Q: Online article to explain to ex-wife her obligations too chicken as the custodial and supported spouse regarding expense
Is there anything online that I can show my ex-wife that will explain to her her obligations to paying the children's expenses given that she's the custodial parent and she gets alimony and child support and has sufficient funds to pay for everything. The divorce decree was quite specific and I'm holding my into the bargain up but she keeps harassing me to share in the expenses. She does not understand how this works. Yet I cannot find any plain language information online to send her.
A:
If your ex-spouse is harassing you to share in expenses that you are not required to share in per the order of the court, you should probably hire a lawyer for one or two hours of work to draft and mail a letter to your ex-spouse. The letter should explain what expenses the court order requires each party to share in and to not share in. The letter should state that further communications from your ex-spouse about expenses not addressed by the court's order will not be responded to.

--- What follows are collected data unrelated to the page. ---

(* ===== verification/Governance.v ===== *)
(** * Intent authorisation ([crates/suwappu-node/src/client.rs], the verify gate)

    The signing digest of an intent, the resolution of a signer in the seated
    Authority Ring, the single-signature gate of ordinary intents and the
    dual-signature rule of governance intents, shared by both ingress wires and
    by the epoch-boundary application.

    [bincode] is a third-party crate: the encodings the node takes of its
    values are the members of the class [Bincode].  A result of type [option]
    is [None] when the [expect] on an encoding panics. *)

From Stdlib Require Import Strings.String.
From S2P Require Import Prelude Crypto Cert Dag Commit Joint Rings ExecTypes Substrate.
Import AuthorityRing(public_key_bytes).

Record GovAuth := mk_gov_auth {
  sponsor_pubkey_hash : bytes;
  sponsor_signature : bytes;
  co_signer_pubkey_hash : bytes;
  co_signature : bytes;
  candidate_pop_signature : bytes;
}.

(** The values [codec::encode] is applied to. *)
Class Bincode := {
  encode_intent : Intent → outcome string bytes;
  encode_intents : list Intent → outcome string bytes;
  encode_gov_auths : list (N * GovAuth) → outcome string bytes;
  encode_transfer_tail : Address * Balance → outcome string bytes;
}.

Inductive AuthOutcome :=
| Authorized
| UnknownSigner
| BadSignature
| GovernanceRequiresCoSignature.

Definition INTENT_DOMAIN_TAG : bytes := tag "SUWAPPU_INTENT_V1".

(** [x.expect(..)]. *)
Definition expect {E A} (x : outcome E A) : option A :=
  match x with Ok a => Some a | _ => None end.

Definition is_governance_intent (i : Intent) : bool :=
  match i with
  | AdmitAuthority _ _ _ _ | ExitAuthority _ | EjectAuthority _ _ => true
  | _ => false
  end.

Section governance.
Context `{Blake3, MlDsa65, Bincode}.

Definition intent_signing_digest (network_id : bytes) (i : Intent) : option bytes :=
  intent_bytes ← expect (encode_intent i);
  Some (blake3 (INTENT_DOMAIN_TAG ++ network_id ++ intent_bytes)).

Definition signer_pubkey_hash (pubkey_bytes : bytes) : bytes := blake3 pubkey_bytes.

(** The first seated member, in ascending id order, whose key has the hash. *)
Definition find_signer (r : AuthorityRegistry) (h : bytes) : option bytes :=
  public_key_bytes <$>
    head (filter (λ m, blake3 (public_key_bytes m) = h) (AuthorityRing.members_iter r)).

Definition verify_single_signature (r : AuthorityRegistry) (network_id : bytes) (i : Intent)
    (signature_bytes h : bytes) : option AuthOutcome :=
  match find_signer r h with
  | None => Some UnknownSigner
  | Some pubkey_bytes =>
      match mldsa.PublicKey_from_bytes pubkey_bytes with
      | Ok pubkey =>
          match mldsa.Signature_from_bytes signature_bytes with
          | Ok signature =>
              digest ← intent_signing_digest network_id i;
              Some (match mldsa.verify digest signature pubkey with
                    | Ok _ => Authorized
                    | _ => BadSignature
                    end)
          | _ => Some BadSignature
          end
      | _ => Some UnknownSigner
      end
  end.

Definition verify_signed_intent (r : AuthorityRegistry) (network_id : bytes) (i : Intent)
    (signature_bytes h : bytes) : option AuthOutcome :=
  if is_governance_intent i then Some GovernanceRequiresCoSignature
  else verify_single_signature r network_id i signature_bytes h.

(** The candidate's proof of possession, for [AdmitAuthority] only. *)
Definition verify_candidate_pop (network_id : bytes) (i : Intent) (auth : GovAuth)
    : option (outcome string unit) :=
  match i with
  | AdmitAuthority _ _ mldsa_public_key _ =>
      digest ← intent_signing_digest network_id i;
      Some (match mldsa.PublicKey_from_bytes mldsa_public_key with
            | Ok pubkey =>
                match mldsa.Signature_from_bytes (candidate_pop_signature auth) with
                | Ok signature =>
                    match mldsa.verify digest signature pubkey with
                    | Ok _ => Ok tt
                    | _ => Err "governed submit: candidate proof-of-possession signature invalid"%string
                    end
                | _ => Err "governed submit: malformed candidate PoP signature"%string
                end
            | _ => Err "governed submit: malformed candidate public key"%string
            end)
  | _ => Some (Ok tt)
  end.

Definition verify_governed_intent (r : AuthorityRegistry) (network_id : bytes) (i : Intent)
    (auth : GovAuth) : option (outcome string unit) :=
  if negb (is_governance_intent i)
  then Some (Err "governed submit: not a governance intent"%string)
  else
    sponsor ← verify_single_signature r network_id i (sponsor_signature auth) (sponsor_pubkey_hash auth);
    match sponsor with
    | UnknownSigner => Some (Err "governed submit: sponsor not a seated authority"%string)
    | BadSignature => Some (Err "governed submit: bad sponsor signature"%string)
    | GovernanceRequiresCoSignature => None
    | Authorized =>
        if bool_decide (co_signer_pubkey_hash auth = sponsor_pubkey_hash auth)
        then Some (Err "governed submit: co-signer must be a second, distinct seated authority"%string)
        else
          co ← verify_single_signature r network_id i (co_signature auth) (co_signer_pubkey_hash auth);
          match co with
          | UnknownSigner => Some (Err "governed submit: co-signer not a seated authority"%string)
          | BadSignature => Some (Err "governed submit: bad co-signature"%string)
          | GovernanceRequiresCoSignature => None
          | Authorized => verify_candidate_pop network_id i auth
          end
    end.

(** ** What an accepted envelope establishes *)

(** [sig] is a valid signature of the intent under the key bytes [pk]. *)
Definition signs (network_id : bytes) (i : Intent) (pk sig : bytes) : Prop :=
  ∃ digest, intent_signing_digest network_id i = Some digest ∧
    mldsa.PublicKey_from_bytes pk = Ok (mldsa.mk_pk pk) ∧
    mldsa.Signature_from_bytes sig = Ok (mldsa.mk_sig sig) ∧
    mldsa.verify digest (mldsa.mk_sig sig) (mldsa.mk_pk pk) = Ok tt.

(** [pk] is the registered key of the seated authority [a]. *)
Definition seated_key (r : AuthorityRegistry) (a : AuthorityId) (pk : bytes) : Prop :=
  ∃ m, AuthorityRing.members r !! a = Some m ∧ public_key_bytes m = pk.

Definition encodable (i : Intent) : Prop := ∃ b, encode_intent i = Ok b.

Lemma find_signer_Some r h pk :
  find_signer r h = Some pk → blake3 pk = h ∧ ∃ a, seated_key r a pk.
Proof.
  unfold find_signer. intros E.
  destruct (filter _ _) as [|m l] eqn:Ef; simplify_eq/=.
  assert (m ∈ m :: l) as Hm by constructor. rewrite <-Ef in Hm.
  apply list_elem_of_filter in Hm as [Hh Hm]. split; [done|].
  unfold AuthorityRing.members_iter, btree_values in Hm.
  apply list_elem_of_fmap in Hm as ([a m'] & -> & Hin).
  apply elem_of_btree_entries in Hin. exists a, m'. done.
Qed.

Lemma find_signer_None r h a m :
  find_signer r h = None → AuthorityRing.members r !! a = Some m → blake3 (public_key_bytes m) ≠ h.
Proof.
  unfold find_signer. intros E Hm Hh. destruct (filter _ _) as [|x l] eqn:Ef; [|done].
  assert (m ∈ filter (λ m, blake3 (public_key_bytes m) = h) (AuthorityRing.members_iter r)) as Hin.
  { apply list_elem_of_filter. split; [done|]. unfold AuthorityRing.members_iter, btree_values.
    apply list_elem_of_fmap. exists (a, m). split; [done|]. by apply elem_of_btree_entries. }
  rewrite Ef in Hin. by apply elem_of_nil in Hin.
Qed.

Lemma verify_single_Authorized r net i sig h :
  verify_single_signature r net i sig h = Some Authorized ↔
  ∃ pk, find_signer r h = Some pk ∧ signs net i pk sig.
Proof.
  unfold verify_single_signature, signs. destruct (find_signer r h) as [pk|]; [|naive_solver].
  unfold mldsa.PublicKey_from_bytes, mldsa.Signature_from_bytes. split.
  - intros E. exists pk. split; [done|].
    destruct (mldsa65_pk_parses pk) eqn:Epk; [|done].
    destruct (mldsa65_sig_parses sig) eqn:Esig; [|done].
    destruct (intent_signing_digest net i) as [d|]; [|done]. simpl in E. exists d.
    destruct (mldsa.verify d _ _) as [[]|?|]; done.
  - intros (pk' & [= <-] & d & -> & Epk & Esig & Ev). rewrite Epk, Esig. simpl. by rewrite Ev.
Qed.

Lemma verify_single_total r net i sig h :
  encodable i →
  ∃ o, verify_single_signature r net i sig h = Some o ∧ o ≠ GovernanceRequiresCoSignature.
Proof.
  intros [b Eb]. unfold verify_single_signature, intent_signing_digest. rewrite Eb. simpl.
  repeat case_match; eauto.
Qed.

Lemma verify_candidate_pop_Ok net i auth :
  verify_candidate_pop net i auth = Some (Ok tt) ↔
  ∀ a stake pk bls, i = AdmitAuthority a stake pk bls → signs net i pk (candidate_pop_signature auth).
Proof.
  unfold verify_candidate_pop. destruct i; try naive_solver.
  unfold signs, mldsa.PublicKey_from_bytes, mldsa.Signature_from_bytes.
  set (i := AdmitAuthority _ _ _ _). set (sig := candidate_pop_signature auth).
  rename mldsa_public_key into pk. split.
  - intros E a s p b [= _ _ <- _].
    destruct (intent_signing_digest net i) as [d|]; [|done]. simpl in E. exists d.
    destruct (mldsa65_pk_parses pk) eqn:Epk; [|done].
    destruct (mldsa65_sig_parses sig) eqn:Esig; [|done].
    destruct (mldsa.verify d _ _) as [[]|?|]; done.
  - intros Hs. destruct (Hs _ _ _ _ eq_refl) as (d & -> & Epk & Esig & Ev). simpl.
    rewrite Epk, Esig. by rewrite Ev.
Qed.

(** Two distinct seated authorities, and for an admission the candidate, signed
    the intent. *)
Definition approved (r : AuthorityRegistry) (net : bytes) (i : Intent) (auth : GovAuth) : Prop :=
  is_governance_intent i = true ∧
  (∃ a1 a2 pk1 pk2, a1 ≠ a2 ∧ pk1 ≠ pk2 ∧ seated_key r a1 pk1 ∧ seated_key r a2 pk2 ∧
     signs net i pk1 (sponsor_signature auth) ∧ signs net i pk2 (co_signature auth)) ∧
  (∀ a stake pk bls, i = AdmitAuthority a stake pk bls → signs net i pk (candidate_pop_signature auth)).

Lemma verify_governed_approved r net i auth :
  verify_governed_intent r net i auth = Some (Ok tt) → approved r net i auth.
Proof.
  unfold verify_governed_intent. destruct (is_governance_intent i) eqn:Eg; [|done]. simpl.
  destruct (verify_single_signature r net i (sponsor_signature auth) _) as [[]|] eqn:E1; try done. simpl.
  case_bool_decide as Hne; [done|].
  destruct (verify_single_signature r net i (co_signature auth) _) as [[]|] eqn:E2; try done. simpl.
  intros Hpop. split; [done|]. split; [|by apply verify_candidate_pop_Ok].
  apply verify_single_Authorized in E1 as (pk1 & F1 & S1), E2 as (pk2 & F2 & S2).
  apply find_signer_Some in F1 as (Eh1 & a1 & K1), F2 as (Eh2 & a2 & K2).
  assert (pk1 ≠ pk2) as Hpk by congruence.
  exists a1, a2, pk1, pk2. split_and!; try done.
  intros ->. destruct K1 as (m1 & ? & ?), K2 as (m2 & ? & ?). congruence.
Qed.

(** The dual-signature rule.  On an encodable intent the gate always
    decides; it accepts exactly when the intent is a governance intent, the two
    envelope hashes differ, each resolves to a seated key under which the
    corresponding signature of the intent verifies, and the admitted key signed
    too.  An accepted envelope carries the signatures of two different seated
    authorities with different keys; a single signature never authorises a
    governance intent. *)
Theorem governed_intent_spec r net i auth :
  encodable i →
  ∃ res, verify_governed_intent r net i auth = Some res ∧ res ≠ Panic ∧
    (res = Ok tt ↔
       is_governance_intent i = true ∧ sponsor_pubkey_hash auth ≠ co_signer_pubkey_hash auth ∧
       (∃ pk, find_signer r (sponsor_pubkey_hash auth) = Some pk ∧ signs net i pk (sponsor_signature auth)) ∧
       (∃ pk, find_signer r (co_signer_pubkey_hash auth) = Some pk ∧ signs net i pk (co_signature auth)) ∧
       (∀ a stake pk bls, i = AdmitAuthority a stake pk bls → signs net i pk (candidate_pop_signature auth))) ∧
    (res = Ok tt → approved r net i auth) ∧
    (is_governance_intent i = true →
       ∀ sig h, verify_signed_intent r net i sig h = Some GovernanceRequiresCoSignature).
Proof.
  intros Henc.
  assert (∃ res, verify_governed_intent r net i auth = Some res ∧ res ≠ Panic) as (res & E & Hp).
  { unfold verify_governed_intent. destruct (is_governance_intent i); simpl; [|eauto].
    destruct (verify_single_total r net i (sponsor_signature auth) (sponsor_pubkey_hash auth) Henc)
      as ([] & -> & ?); simpl; try done; eauto.
    case_bool_decide; [eauto|].
    destruct (verify_single_total r net i (co_signature auth) (co_signer_pubkey_hash auth) Henc)
      as ([] & -> & ?); simpl; try done; eauto.
    unfold verify_candidate_pop. destruct i; eauto. unfold intent_signing_digest.
    destruct Henc as [b ->]. simpl. repeat case_match; eauto. }
  exists res. split_and!; [done..| | |].
  - rewrite <-!verify_single_Authorized, <-verify_candidate_pop_Ok. split.
    + intros ->. revert E. unfold verify_governed_intent. destruct (is_governance_intent i); [|done]. simpl.
      destruct (verify_single_signature _ _ _ (sponsor_signature auth) _) as [[]|]; try done. simpl.
      case_bool_decide; [done|].
      destruct (verify_single_signature _ _ _ (co_signature auth) _) as [[]|]; done.
    + intros (Hg & Hne & E1 & E2 & E3). revert E. unfold verify_governed_intent.
      rewrite Hg, E1. simpl. rewrite bool_decide_false by done. rewrite E2. simpl. rewrite E3. congruence.
  - intros ->. by apply verify_governed_approved.
  - intros Hg sig h. unfold verify_signed_intent. by rewrite Hg.
Qed.
End governance.

#[global] Arguments encodable {_} i.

In general, if you pay your child support and maintenance (if any), if the party who is supposed to maintain and pay for health insurance for the children does so, and if you properly split up and pay the unreimbursed health care expenses (called "extraordinary medical expenses" in the Colorado law) for the children, then, unless the Court's order expressly orders you to split or pay another expense, you have met your obligations. Each court order, however, is different. The Court's order is the law in your case and you have to look to its words for exactly what your obligations are and are not. The Court's order can and often does alter what is "generally true" for your case. Read the Court's order thoroughly and make sure you understand what it says.
For example, if you entered into a parenting plan concerning the children, and that parenting plan got adopted by the Court as the order of the Court, then the words of that parenting plan define what your obligations to the children are. (This is also why, when you write a parenting plan, you "sweat the details" and make sure everything you want or don't want is spelled out in detail in the parenting plan. Parenting plans and even court orders that have vagueness or gaps in their wording invite conflict and disputes in the future when the two parties disagree about what the parenting plan or court order says.)
To advise you in detail about what your obligations are or are not, in your specific case, I would need to review the agreements (if any) you and your ex-spouse have entered into and I would have to review all of the court orders in the case that address the children.